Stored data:
- Opening Delimiter -
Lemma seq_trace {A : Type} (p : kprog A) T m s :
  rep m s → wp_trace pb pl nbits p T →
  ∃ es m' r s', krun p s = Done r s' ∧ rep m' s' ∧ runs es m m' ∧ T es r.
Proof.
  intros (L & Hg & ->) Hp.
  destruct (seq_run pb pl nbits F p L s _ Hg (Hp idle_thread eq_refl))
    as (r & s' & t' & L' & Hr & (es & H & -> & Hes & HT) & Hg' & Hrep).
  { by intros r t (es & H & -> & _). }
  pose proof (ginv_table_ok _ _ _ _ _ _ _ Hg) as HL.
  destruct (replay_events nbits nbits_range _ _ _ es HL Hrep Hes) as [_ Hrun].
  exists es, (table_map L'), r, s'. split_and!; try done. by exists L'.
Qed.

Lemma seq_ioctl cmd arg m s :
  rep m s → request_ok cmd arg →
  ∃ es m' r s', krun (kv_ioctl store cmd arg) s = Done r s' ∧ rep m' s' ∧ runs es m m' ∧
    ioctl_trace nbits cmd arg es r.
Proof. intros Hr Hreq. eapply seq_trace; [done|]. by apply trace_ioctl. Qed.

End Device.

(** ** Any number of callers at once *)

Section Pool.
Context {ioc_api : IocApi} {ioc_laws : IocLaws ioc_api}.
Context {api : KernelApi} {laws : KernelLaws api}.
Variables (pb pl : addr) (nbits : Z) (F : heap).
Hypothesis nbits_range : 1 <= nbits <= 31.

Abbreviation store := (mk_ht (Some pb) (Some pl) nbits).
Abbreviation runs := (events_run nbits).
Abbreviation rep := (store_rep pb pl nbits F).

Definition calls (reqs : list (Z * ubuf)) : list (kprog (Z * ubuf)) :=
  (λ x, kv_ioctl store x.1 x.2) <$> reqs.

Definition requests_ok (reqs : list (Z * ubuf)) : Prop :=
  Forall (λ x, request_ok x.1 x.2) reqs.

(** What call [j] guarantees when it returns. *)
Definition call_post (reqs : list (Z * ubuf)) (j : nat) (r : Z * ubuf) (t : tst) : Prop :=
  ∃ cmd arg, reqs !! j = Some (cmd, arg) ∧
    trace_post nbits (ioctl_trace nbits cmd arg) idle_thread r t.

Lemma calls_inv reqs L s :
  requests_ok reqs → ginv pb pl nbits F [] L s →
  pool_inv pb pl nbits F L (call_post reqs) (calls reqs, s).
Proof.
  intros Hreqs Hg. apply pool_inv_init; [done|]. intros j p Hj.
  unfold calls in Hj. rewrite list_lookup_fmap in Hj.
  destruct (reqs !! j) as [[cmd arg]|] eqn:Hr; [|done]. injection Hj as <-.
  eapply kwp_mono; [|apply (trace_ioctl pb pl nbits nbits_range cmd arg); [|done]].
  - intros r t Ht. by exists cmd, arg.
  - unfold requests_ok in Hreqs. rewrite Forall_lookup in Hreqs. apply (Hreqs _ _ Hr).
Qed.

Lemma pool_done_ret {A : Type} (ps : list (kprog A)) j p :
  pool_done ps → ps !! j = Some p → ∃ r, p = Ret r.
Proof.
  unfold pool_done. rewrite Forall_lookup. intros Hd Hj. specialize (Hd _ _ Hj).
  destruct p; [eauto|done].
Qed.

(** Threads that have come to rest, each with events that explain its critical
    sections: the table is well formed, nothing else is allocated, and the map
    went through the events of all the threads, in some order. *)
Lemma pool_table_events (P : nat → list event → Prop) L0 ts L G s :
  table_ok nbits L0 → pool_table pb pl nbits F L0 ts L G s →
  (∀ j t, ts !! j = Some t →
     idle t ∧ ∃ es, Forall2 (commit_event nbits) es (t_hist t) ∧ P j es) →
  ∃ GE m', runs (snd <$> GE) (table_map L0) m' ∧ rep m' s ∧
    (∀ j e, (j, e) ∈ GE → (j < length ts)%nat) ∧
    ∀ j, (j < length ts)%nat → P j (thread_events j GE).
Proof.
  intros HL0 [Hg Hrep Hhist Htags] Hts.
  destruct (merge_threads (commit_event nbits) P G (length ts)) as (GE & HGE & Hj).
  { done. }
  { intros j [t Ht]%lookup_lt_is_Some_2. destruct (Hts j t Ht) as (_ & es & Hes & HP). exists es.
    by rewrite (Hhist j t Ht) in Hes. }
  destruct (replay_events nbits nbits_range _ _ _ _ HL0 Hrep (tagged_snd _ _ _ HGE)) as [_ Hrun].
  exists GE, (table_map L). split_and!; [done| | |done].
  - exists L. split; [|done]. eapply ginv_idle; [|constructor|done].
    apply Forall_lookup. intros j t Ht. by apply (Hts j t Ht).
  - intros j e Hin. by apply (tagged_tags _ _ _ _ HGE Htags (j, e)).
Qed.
- Closing Delimiter -
● **REQUIRED ACTION**
Copy out only the lines running from the beginning of the data to the line with "destruct (replay_events nbits nbits_range _ _ _ es", both ends included.

● **RESULT OF THE EXERCISE**
Lemma seq_trace {A : Type} (p : kprog A) T m s :
  rep m s → wp_trace pb pl nbits p T →
  ∃ es m' r s', krun p s = Done r s' ∧ rep m' s' ∧ runs es m m' ∧ T es r.
Proof.
  intros (L & Hg & ->) Hp.
  destruct (seq_run pb pl nbits F p L s _ Hg (Hp idle_thread eq_refl))
    as (r & s' & t' & L' & Hr & (es & H & -> & Hes & HT) & Hg' & Hrep).
  { by intros r t (es & H & -> & _). }
  pose proof (ginv_table_ok _ _ _ _ _ _ _ Hg) as HL.
  destruct (replay_events nbits nbits_range _ _ _ es HL Hrep Hes) as [_ Hrun].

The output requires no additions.